- WORK REQUEST: Below is a block of entries; repeat exactly the lines starting at the line that contains "Lemma fields_reg inst" and ending at the line that contains "wf_inst i -> inst_len i = 2 ->", both included.

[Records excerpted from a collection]
(* ===== verification/VmmDev.v ===== *)
(** * The control device of the hypervisor: kernel/fs/pseudofs/vmm_dev.c

    [/dev/vmm] is one device for all processes.  A process that boots or attaches to a
    machine becomes the owner of the session: the foreground machine gets what it writes
    and gives what it reads, and when the owner closes the device the machine is stopped,
    unless the owner detached.  The machines are those of vm.c, their consoles any driver
    with [console_laws].  The loader of the guest image and the release of the devices of
    a machine are parameters. *)

From stdpp Require Import options.
From Stdlib Require Import Lia ZifyBool.
From S2P Require Import Prelude VmPool MmioBus Ring Console Uart16550.

Abbreviation PFS_EINVAL := 22.
Abbreviation PFS_ENOENT := 2.
Abbreviation PFS_ENOSYS := 38.
Abbreviation PFS_EIO := 5.
Abbreviation PFS_EAGAIN := 11.
Abbreviation PFS_EBUSY := 16.
Abbreviation MAX_VCPUS := 12.
Abbreviation VMM_BOOT_F_NEW := 1.
Abbreviation EPOLLIN := 1.
Abbreviation EPOLLOUT := 4.
Abbreviation EPOLLHUP := 16.

(** A pointer argument of an ioctl: NULL, unreadable, or a value with whether the result
    can be written back. *)
Inductive uarg (A : Type) :=
  | u_null
  | u_fault
  | u_val (x : A) (writable : bool).
Arguments u_null {A}.
Arguments u_fault {A}.
Arguments u_val {A}.

Record vmm_boot_req := mk_breq { br_vmid : Z; br_nr_vcpus : Z; br_flags : Z; br_rsv : Z }.
Record vmm_list_req := mk_lreq { lr_max : Z; lr_count : Z; lr_fg_vmid : Z; lr_info : list (Z * Z) }.

Inductive vmm_ioc :=
  | VMM_IOC_BOOT
  | VMM_IOC_BOOT_EX (argp : uarg Z)
  | VMM_IOC_BOOT_CFG (argp : uarg vmm_boot_req)
  | VMM_IOC_LIST (argp : uarg Z)
  | VMM_IOC_ATTACH (argp : uarg Z)
  | VMM_IOC_STOP_VM (argp : uarg Z)
  | VMM_IOC_GET_STATUS (argp : uarg unit)
  | VMM_IOC_DETACH
  | VMM_IOC_STOP
  | VMM_IOC_other.

(** What an ioctl writes to its argument. *)
Inductive ioc_out :=
  | out_none
  | out_word (x : Z)
  | out_boot (r : vmm_boot_req)
  | out_list (r : vmm_list_req).

(** The address of slot [i] of [g_vm_pool]. *)
Definition vm_addr (i : Z) : Z := i + 1.
(** The number of bytes: 1, 2, 4 or 8 by the low two bits of the function. *)
Definition inst_size (i : mem_inst) : Z :=
  match i with LOAD f _ _ _ | STORE f _ _ _ _ | CL f _ _ _ _ | CS f _ _ _ _ | CLSP f _ _ _ | CSSP f _ _ => 2 ^ (f mod 4) end.

(** The register that is loaded or stored; the compressed formats name x8 to x15 by three
    bits. *)
Definition inst_reg (i : mem_inst) : Z :=
  match i with LOAD _ r _ _ | STORE _ r _ _ _ | CLSP _ r _ _ | CSSP _ r _ => r | CL _ r _ _ _ | CS _ r _ _ _ => r + 8 end.

Definition inst_len (i : mem_inst) : Z := match i with LOAD _ _ _ _ | STORE _ _ _ _ _ => 4 | _ => 2 end.

Definition inst_access (i : mem_inst) : mmio_access_t := mk_acc (is_store_inst i) (inst_size i) (inst_reg i) (inst_len i).

(** Instructions of 32 bits have 3 in the low bits; the others are in the low half word. *)
Definition inst_word (inst : Z) : Z := if inst mod 4 =? 3 then inst else inst mod 2 ^ 16.

(** * Properties *)

(** ** The decoder *)

Ltac zdiv := Z.div_mod_to_equations; lia.

Lemma land_3 x : Z.land x 3 = x mod 4.
Proof. apply (Z.land_ones x 2). lia. Qed.
Lemma land_7 x : Z.land x 7 = x mod 8.
Proof. apply (Z.land_ones x 3). lia. Qed.
Lemma land_31 x : Z.land x 31 = x mod 32.
Proof. apply (Z.land_ones x 5). lia. Qed.
Lemma land_127 x : Z.land x 127 = x mod 128.
Proof. apply (Z.land_ones x 7). lia. Qed.

Lemma size_word_double k f : f = k \/ f = k + 1 -> k = 2 \/ k = 6 -> (if f =? k then 4 else 8) = 2 ^ (f mod 4).
Proof. intros [-> | ->] [-> | ->]; reflexivity. Qed.

(** The fields of a half word in the two layouts of the compressed formats. *)
Lemma fields_reg inst :
  0 <= inst < 2 ^ 16 -> inst mod 4 = 0 ->
  inst = inst / 8192 mod 8 * 2 ^ 13 + inst / 1024 mod 8 * 2 ^ 10 + inst / 128 mod 8 * 2 ^ 7 + inst / 32 mod 4 * 2 ^ 5 + inst / 4 mod 8 * 2 ^ 2.
Proof. intros. zdiv. Qed.
Lemma fields_lsp inst :
  0 <= inst < 2 ^ 16 -> inst mod 4 = 2 ->
  inst = inst / 8192 mod 8 * 2 ^ 13 + inst / 4096 mod 2 * 2 ^ 12 + inst / 128 mod 32 * 2 ^ 7 + inst / 4 mod 32 * 2 ^ 2 + 2.
Proof. intros. zdiv. Qed.
Lemma fields_ssp inst :
  0 <= inst < 2 ^ 16 -> inst mod 4 = 2 ->
  inst = inst / 8192 mod 8 * 2 ^ 13 + inst / 128 mod 64 * 2 ^ 7 + inst / 4 mod 32 * 2 ^ 2 + 2.
Proof. intros. zdiv. Qed.

(** What the decoder reads of an encoding. *)
Lemma encode_fields i :
  wf_inst i -> inst_len i = 2 ->
  0 <= encode i < 2 ^ 16 /\
  match i with
  | LOAD _ _ _ _ | STORE _ _ _ _ _ => False
  | CL f r _ _ _ | CS f r _ _ _ => encode i mod 4 = 0 /\ encode i / 8192 mod 8 = f /\ encode i / 4 mod 8 = r
  | CLSP f r _ _ => encode i mod 4 = 2 /\ encode i / 8192 mod 8 = f /\ encode i / 128 mod 32 = r
  | CSSP f r _ => encode i mod 4 = 2 /\ encode i / 8192 mod 8 = f /\ encode i / 4 mod 32 = r
  end.
Proof. destruct i; unfold wf_inst, bits; cbn [inst_len]; intros Hw Hl; try done; cbn [encode]; split; zdiv. Qed.

Ltac fields := unfold wf_inst, bits; split_and!; first [lia | apply Z.mod_pos_bound; lia | zdiv].

Lemma decode_compressed_iff inst st acc :
  0 <= inst < 2 ^ 16 ->
  decode_compressed_mmio inst st = Some acc <->
  exists i, wf_inst i /\ inst_len i = 2 /\ is_store_inst i = st /\ encode i = inst /\ acc = inst_access i.
Proof.
  intros Hr. unfold decode_compressed_mmio. rewrite land_3, !land_7, !land_31, !Z.shiftr_div_pow2 by lia.
  change (2 ^ 13) with 8192. change (2 ^ 2) with 4. change (2 ^ 7) with 128. split.
  - destruct st; cbn [negb];
      (destruct (inst mod 4 =? 0) eqn:E0; [|destruct (inst mod 4 =? 2) eqn:E2]); cbn [andb]; try done.
    all: match goal with |- context [if ?b then _ else _] => destruct b eqn:Ef end; try done; try (rewrite (proj2 (Z.eqb_neq _ 2)) by lia; done).
    all: intros [= <-].
    + exists (CS (inst / 8192 mod 8) (inst / 4 mod 8) (inst / 128 mod 8) (inst / 1024 mod 8) (inst / 32 mod 4)).
      rewrite (size_word_double 6) by lia. split; [fields|]. split; [done|]. split; [done|]. split; [symmetry; apply fields_reg; lia|done].
    + exists (CSSP (inst / 8192 mod 8) (inst / 4 mod 32) (inst / 128 mod 64)).
      rewrite (size_word_double 6) by lia. split; [fields|]. split; [done|]. split; [done|]. split; [symmetry; apply fields_ssp; lia|done].
    + exists (CL (inst / 8192 mod 8) (inst / 4 mod 8) (inst / 128 mod 8) (inst / 1024 mod 8) (inst / 32 mod 4)).
      rewrite (size_word_double 2) by lia. split; [fields|]. split; [done|]. split; [done|]. split; [symmetry; apply fields_reg; lia|done].
    + exists (CLSP (inst / 8192 mod 8) (inst / 128 mod 32) (inst / 4096 mod 2) (inst / 4 mod 32)).
      rewrite (size_word_double 2) by lia. split; [fields|]. split; [done|]. split; [done|]. split; [symmetry; apply fields_lsp; lia|done].
  - intros (i & Hw & Hl & <- & <- & ->). destruct (encode_fields i Hw Hl) as [_ He]. destruct i; try done; destruct He as (E0 & Ef & Er);
      rewrite E0, ?Ef, Er; cbn [is_store_inst negb]; unfold wf_inst in Hw; cbn [Z.eqb Pos.eqb andb].
    all: match goal with |- context [if ?b then Some _ else _] => replace b with true by lia end.
    all: unfold inst_access; cbn [is_store_inst inst_size inst_reg inst_len]; first [rewrite (size_word_double 2) by lia | rewrite (size_word_double 6) by lia]; done.
Qed.

Lemma load_size_spec f : 0 <= f <= 7 -> load_size f = if f =? 7 then None else Some (2 ^ (f mod 4)).
Proof.
  intros. assert (f = 0 \/ f = 1 \/ f = 2 \/ f = 3 \/ f = 4 \/ f = 5 \/ f = 6 \/ f = 7) as Hf by lia.
  repeat (destruct Hf as [->|Hf]; [reflexivity|]). by subst f.
Qed.
Lemma store_size_spec f : 0 <= f <= 7 -> store_size f = if 3 <? f then None else Some (2 ^ (f mod 4)).
Proof.
  intros. assert (f = 0 \/ f = 1 \/ f = 2 \/ f = 3 \/ f = 4 \/ f = 5 \/ f = 6 \/ f = 7) as Hf by lia.
  repeat (destruct Hf as [->|Hf]; [reflexivity|]). by subst f.
Qed.

Lemma fields_load inst :
  0 <= inst < 2 ^ 32 -> inst mod 128 = 3 ->
  inst = inst / 2 ^ 20 * 2 ^ 20 + inst / 2 ^ 15 mod 32 * 2 ^ 15 + inst / 4096 mod 8 * 2 ^ 12 + inst / 128 mod 32 * 2 ^ 7 + 3.
Proof. intros. zdiv. Qed.
Lemma fields_store inst :
  0 <= inst < 2 ^ 32 -> inst mod 128 = 35 ->
  inst = inst / 2 ^ 25 * 2 ^ 25 + inst / 1048576 mod 32 * 2 ^ 20 + inst / 2 ^ 15 mod 32 * 2 ^ 15 + inst / 4096 mod 8 * 2 ^ 12 + inst / 128 mod 32 * 2 ^ 7 + 35.
Proof. intros. zdiv. Qed.

Lemma encode_fields_long i :
  wf_inst i -> inst_len i = 4 ->
  0 <= encode i < 2 ^ 32 /\ encode i mod 4 = 3 /\
  match i with
  | LOAD f r _ _ => encode i mod 128 = 3 /\ encode i / 4096 mod 8 = f /\ encode i / 128 mod 32 = r
  | STORE f r _ _ _ => encode i mod 128 = 35 /\ encode i / 4096 mod 8 = f /\ encode i / 1048576 mod 32 = r
  | _ => False
  end.
Proof. destruct i; unfold wf_inst, bits; cbn [inst_len]; intros Hw Hl; try done; cbn [encode]; (split; [|split]); zdiv. Qed.

Lemma decode_long_iff inst st acc :
  0 <= inst < 2 ^ 32 -> inst mod 4 = 3 ->
  decode_mmio_access inst st = Some acc <->
  exists i, wf_inst i /\ inst_len i = 4 /\ is_store_inst i = st /\ encode i = inst /\ acc = inst_access i.
Proof.
  intros Hr H3. unfold decode_mmio_access. rewrite land_3, H3. cbn [Z.eqb Pos.eqb negb]. rewrite u32_id by lia. cbv zeta.
  rewrite land_127, land_7, !land_31, !Z.shiftr_div_pow2 by lia. change (2 ^ 12) with 4096. change (2 ^ 7) with 128. change (2 ^ 20) with 1048576.
  rewrite load_size_spec, store_size_spec by zdiv. split.
  - destruct (inst mod 128 =? 3) eqn:El; [|destruct (inst mod 128 =? 35) eqn:Es]; destruct st; cbn [andb negb]; try done.
    + rewrite (proj2 (Z.eqb_neq _ 35)) by lia. done.
    + destruct (inst / 4096 mod 8 =? 7) eqn:Ef; cbn [mbind option_bind]; [done|]. intros [= <-].
      exists (LOAD (inst / 4096 mod 8) (inst / 128 mod 32) (inst / 2 ^ 15 mod 32) (inst / 2 ^ 20)).
      split; [fields|]. split; [done|]. split; [done|]. split; [symmetry; apply fields_load; lia|done].
    + destruct (3 <? inst / 4096 mod 8) eqn:Ef; cbn [mbind option_bind]; [done|]. intros [= <-].
      exists (STORE (inst / 4096 mod 8) (inst / 1048576 mod 32) (inst / 2 ^ 15 mod 32) (inst / 2 ^ 25) (inst / 128 mod 32)).
      split; [fields|]. split; [done|]. split; [done|]. split; [symmetry; apply fields_store; lia|done].
  - intros (i & Hw & Hl & <- & <- & ->). destruct (encode_fields_long i Hw Hl) as (_ & _ & He). destruct i; try done; destruct He as (Eo & Ef & Er);
      rewrite Eo, Ef, Er; cbn [is_store_inst negb Z.eqb Pos.eqb andb]; unfold wf_inst in Hw.
    + rewrite (proj2 (Z.eqb_neq _ 7)) by lia. done.
    + rewrite (proj2 (Z.ltb_ge 3 _)) by lia. done.
Qed.

Lemma decode_iff inst st acc :
  0 <= inst < 2 ^ 32 ->
  decode_mmio_access inst st = Some acc <->
  exists i, wf_inst i /\ is_store_inst i = st /\ encode i = inst_word inst /\ acc = inst_access i.
Proof.
  intros Hr. unfold inst_word. destruct (Z.eqb_spec (inst mod 4) 3) as [H3|H3].
  - rewrite (decode_long_iff inst st acc) by done. split; intros (i & Hw & H).
    + exists i. tauto.
    + exists i. destruct H as (Hs & He & Ha). split; [done|]. split; [|done].
      destruct (decide (inst_len i = 4)) as [|Hl]; [done|]. destruct (encode_fields i Hw) as [_ Hf]; [by destruct i|].
      rewrite He in Hf. destruct i; lia.
  - unfold decode_mmio_access. rewrite land_3, (proj2 (Z.eqb_neq _ 3)) by done. cbn [negb]. change (u16 inst) with (inst mod 2 ^ 16).
    rewrite (decode_compressed_iff (inst mod 2 ^ 16) st acc) by (apply Z.mod_pos_bound; lia). split; intros (i & Hw & H).
    + exists i. tauto.
    + exists i. destruct H as (Hs & He & Ha). split; [done|]. split; [|done].
      destruct (decide (inst_len i = 2)) as [|Hl]; [done|]. destruct (encode_fields_long i Hw) as (_ & Hm & _); [by destruct i|].
      rewrite He in Hm. exfalso. apply H3. rewrite <- Hm. zdiv.
Qed.



(** ** The devices *)

Definition rd_inv (d : rv_devs) : Prop := uart_inv (rd_uart d) /\ vplic_inv (rd_plic d).

#[export] Instance uart16550_device : mmio_device rd_inv g_uart16550_ops.
Proof.
  split; [cbn; lia|..]; intros d off size.
  - intros v vcpu [Hu Hp] _. unfold dev_write. cbn [g_uart16550_ops ops_write_for_vcpu ops_write].
    pose proof (Uart16550.uart_write_spec (rd_owned d) (rd_uart d) off size v Hu) as H. destruct (uart16550_write _ _ _ _ _) as [u l].
    by destruct H as (_ & ? & _).
  - intros vcpu [Hu Hp] _. unfold dev_read. cbn [g_uart16550_ops ops_read_for_vcpu ops_read].
    pose proof (Uart16550.uart_read_spec (rd_uart d) off size Hu) as H. destruct (uart16550_read _ _ _) as [x u].
    destruct H as (_ & ? & _ & Hb & _). unfold byte in Hb. split; [cbn; lia|done].
Qed.

#[export] Instance vplic_device : mmio_device rd_inv g_vplic_ops.
Proof.
  split; [cbn; lia|..]; intros d off size.
  - intros v vcpu [Hu Hp] _. split; [done|]. by apply write_inv.
  - intros vcpu [Hu Hp] Ho. unfold dev_read. cbn [g_vplic_ops ops_read_for_vcpu ops_read].
    destruct (Vplic.read_spec (rd_plic d) off size Hp) as (x & p & -> & Hx & Hp'); [by apply Ho|]. split; [cbn; lia|done].
Qed.

Lemma rv_bus_devices : rv_bus = [g_uart16550_ops; g_vplic_ops] /\ Forall (mmio_device rd_inv) rv_bus.
Proof. split; [done|]. constructor; [apply _|]. constructor; [apply _|done]. Qed.

(** The windows of the bus. *)
Definition device_gpa (gpa : Z) : Prop := window_of g_uart16550_ops gpa \/ window_of g_vplic_ops gpa.

(** ** The handler *)

Definition regs_ok (v : vcpu_t) : Prop := length (vc_r v) = 32%nat /\ Forall (fun x => 0 <= x < U64_MOD) (vc_r v).

Lemma byte_at_range w a : 0 <= byte_at w a < 256.
Proof. unfold byte_at. change 255 with (Z.ones 8). rewrite Z.land_ones by lia. apply Z.mod_pos_bound. lia. Qed.

Lemma phys_read_range w n : forall a, 0 <= phys_read w a n < 256 ^ Z.of_nat n.
Proof.
  induction n as [|n IH]; intros a; cbn [phys_read]; [lia|]. specialize (IH (a + 1)). pose proof (byte_at_range w a).
  rewrite Nat2Z.inj_succ, Z.pow_succ_r by lia. lia.
Qed.

Lemma mmio_instruction_range w g v inst : 0 <= vc_htinst_save v < 2 ^ 32 -> mmio_instruction w g v = Some inst -> 0 <= inst < 2 ^ 32.
Proof.
  intros Hh. unfold mmio_instruction, fetch, guest_read_u16, guest_read_u32. destruct (guest_va_to_gpa _ _ _ _) as [gpa|]; cbn [mbind option_bind].
  2: { case_if; congruence. }
  destruct (rv_gstage_lookup w g gpa) as [hpa|]; cbn [mbind option_bind]; [|case_if; congruence].
  pose proof (phys_read_range w 2 hpa : 0 <= _ < 65536). pose proof (phys_read_range w 4 hpa : 0 <= _ < 4294967296).
  case_if; intros E'; apply (inj Some) in E' as <-; lia.
Qed.

Lemma inst_reg_range i : wf_inst i -> 0 <= inst_reg i < 32.
Proof. destruct i; unfold wf_inst, bits; cbn [inst_reg]; lia. Qed.

Lemma set_reg_ok v r x : regs_ok v -> 0 <= x < U64_MOD -> regs_ok (set_reg v r x).
Proof. intros [Hl Hall] Hx. split; cbn; [by rewrite length_aset|]. by apply Forall_insert. Qed.

(** The instruction at fault, when it is a load or store of the direction of the cause. *)
Definition faulting (w : kmem) (g : gstage_ctx_t) (v : vcpu_t) (code : Z) (i : mem_inst) : Prop :=
  exists inst, mmio_instruction w g v = Some inst /\ wf_inst i /\ is_store_inst i = (code =? 23) /\ encode i = inst_word inst.

(** What the handler does once the instruction is known. *)
Definition access_result (d : rv_devs) (v : vcpu_t) (i : mem_inst) (out : Z) (d' : rv_devs) (v' : vcpu_t) : Prop :=
  mmio_bus_handle rv_bus d (gstage_fault_gpa v) (is_store_inst i) (inst_size i)
    (if is_store_inst i then aget 0 (vc_r v) (inst_reg i) else 0) (vc_id v) = Some (out, d') /\
  v' = set_pc (if is_store_inst i || (inst_reg i =? 0) then v else set_reg v (inst_reg i) out) (u64 (vc_pc v + inst_len i)).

- WORKED SOLUTION:
Lemma fields_reg inst :
  0 <= inst < 2 ^ 16 -> inst mod 4 = 0 ->
  inst = inst / 8192 mod 8 * 2 ^ 13 + inst / 1024 mod 8 * 2 ^ 10 + inst / 128 mod 8 * 2 ^ 7 + inst / 32 mod 4 * 2 ^ 5 + inst / 4 mod 8 * 2 ^ 2.
Proof. intros. zdiv. Qed.
Lemma fields_lsp inst :
  0 <= inst < 2 ^ 16 -> inst mod 4 = 2 ->
  inst = inst / 8192 mod 8 * 2 ^ 13 + inst / 4096 mod 2 * 2 ^ 12 + inst / 128 mod 32 * 2 ^ 7 + inst / 4 mod 32 * 2 ^ 2 + 2.
Proof. intros. zdiv. Qed.
Lemma fields_ssp inst :
  0 <= inst < 2 ^ 16 -> inst mod 4 = 2 ->
  inst = inst / 8192 mod 8 * 2 ^ 13 + inst / 128 mod 64 * 2 ^ 7 + inst / 4 mod 32 * 2 ^ 2 + 2.
Proof. intros. zdiv. Qed.

(** What the decoder reads of an encoding. *)
Lemma encode_fields i :
  wf_inst i -> inst_len i = 2 ->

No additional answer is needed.